(** * WhatsApp chat parser: the parsing layer of [whatsapp_analyzer/parser.py]

    A shallow embedding of [ChatParser] (line grammars, timestamp
    normalisation, message assembly, keyword classification, the sorted
    table and its summary) and the properties of it that the specification
    states.

    Conventions of the embedding.
    - A Python [str] is a list of characters.  A character is a code point
      below 256, carried by the Standard Library's [ascii]; on that range
      [str.isspace], [str.lower], the regex classes [\s], [\d] and [.] are
      exactly the tables given in [Text].
    - [re.match] is a backtracking matcher with greedy bounded repetition and
      ordered alternation, anchored at the first character and free at the
      end.
    - [datetime.strptime] follows CPython's [_strptime]: the format is turned
      into a regex (case-insensitive, runs of blanks becoming [\s+]), the
      match has to end where the data ends, and the fields go through the
      [datetime] constructor's range checks.  The locale is the C locale
      ([am]/[pm]).
    - An exception is a value of [exn]; code that may raise returns a
      [result]. *)

From Stdlib Require Import List Ascii String ZArith Lia Bool Arith.
From Stdlib Require Import Sorting.Sorted Sorting.Permutation.
Import ListNotations.

Set Implicit Arguments.

(* ================================================================== *)
(** ** Text: Python strings *)

Module Text.

Definition str := list ascii.

(** A literal of the source, written as a Rocq string. *)
Definition s (x : string) : str := list_ascii_of_string x.

Definition code (c : ascii) : nat := nat_of_ascii c.

Definition between (lo hi : nat) (c : ascii) : bool :=
  (lo <=? code c) && (code c <=? hi).

(** [str.isspace] and the regex class [\s]: TAB..CR, FS..US, space, NEL, NBSP. *)
Definition is_space (c : ascii) : bool :=
  between 9 13 c || between 28 32 c || (code c =? 133) || (code c =? 160).

(** The regex class [\d]. *)
Definition is_digit (c : ascii) : bool := between 48 57 c.

(** The regex class [.] (no DOTALL): anything but a line feed. *)
Definition newline : ascii := ascii_of_nat 10.
Definition is_dot (c : ascii) : bool := negb (Ascii.eqb c newline).

(** [str.lower] on one character: A-Z, and the upper-case letters of
    Latin-1 (U+00C0..U+00DE without the multiplication sign). *)
Definition lower_char (c : ascii) : ascii :=
  if between 65 90 c || (between 192 222 c && negb (code c =? 215))
  then ascii_of_nat (code c + 32) else c.

Definition lower (x : str) : str := map lower_char x.

(** [str.lstrip], [str.rstrip], [str.strip] with no argument. *)
Fixpoint lstrip (x : str) : str :=
  match x with
  | c :: x' => if is_space c then lstrip x' else x
  | [] => []
  end.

···

Work item -
Each line between the start of the listing above and the line containing "Definition is_digit (c", with both ends counted, is to be set down unchanged.

Exercise solution -
(** * WhatsApp chat parser: the parsing layer of [whatsapp_analyzer/parser.py]

    A shallow embedding of [ChatParser] (line grammars, timestamp
    normalisation, message assembly, keyword classification, the sorted
    table and its summary) and the properties of it that the specification
    states.

    Conventions of the embedding.
    - A Python [str] is a list of characters.  A character is a code point
      below 256, carried by the Standard Library's [ascii]; on that range
      [str.isspace], [str.lower], the regex classes [\s], [\d] and [.] are
      exactly the tables given in [Text].
    - [re.match] is a backtracking matcher with greedy bounded repetition and
      ordered alternation, anchored at the first character and free at the
      end.
    - [datetime.strptime] follows CPython's [_strptime]: the format is turned
      into a regex (case-insensitive, runs of blanks becoming [\s+]), the
      match has to end where the data ends, and the fields go through the
      [datetime] constructor's range checks.  The locale is the C locale
      ([am]/[pm]).
    - An exception is a value of [exn]; code that may raise returns a
      [result]. *)

From Stdlib Require Import List Ascii String ZArith Lia Bool Arith.
From Stdlib Require Import Sorting.Sorted Sorting.Permutation.
Import ListNotations.

Set Implicit Arguments.

(* ================================================================== *)
(** ** Text: Python strings *)

Module Text.

Definition str := list ascii.

(** A literal of the source, written as a Rocq string. *)
Definition s (x : string) : str := list_ascii_of_string x.

Definition code (c : ascii) : nat := nat_of_ascii c.

Definition between (lo hi : nat) (c : ascii) : bool :=
  (lo <=? code c) && (code c <=? hi).

(** [str.isspace] and the regex class [\s]: TAB..CR, FS..US, space, NEL, NBSP. *)
Definition is_space (c : ascii) : bool :=
  between 9 13 c || between 28 32 c || (code c =? 133) || (code c =? 160).

(** The regex class [\d]. *)
Definition is_digit (c : ascii) : bool := between 48 57 c.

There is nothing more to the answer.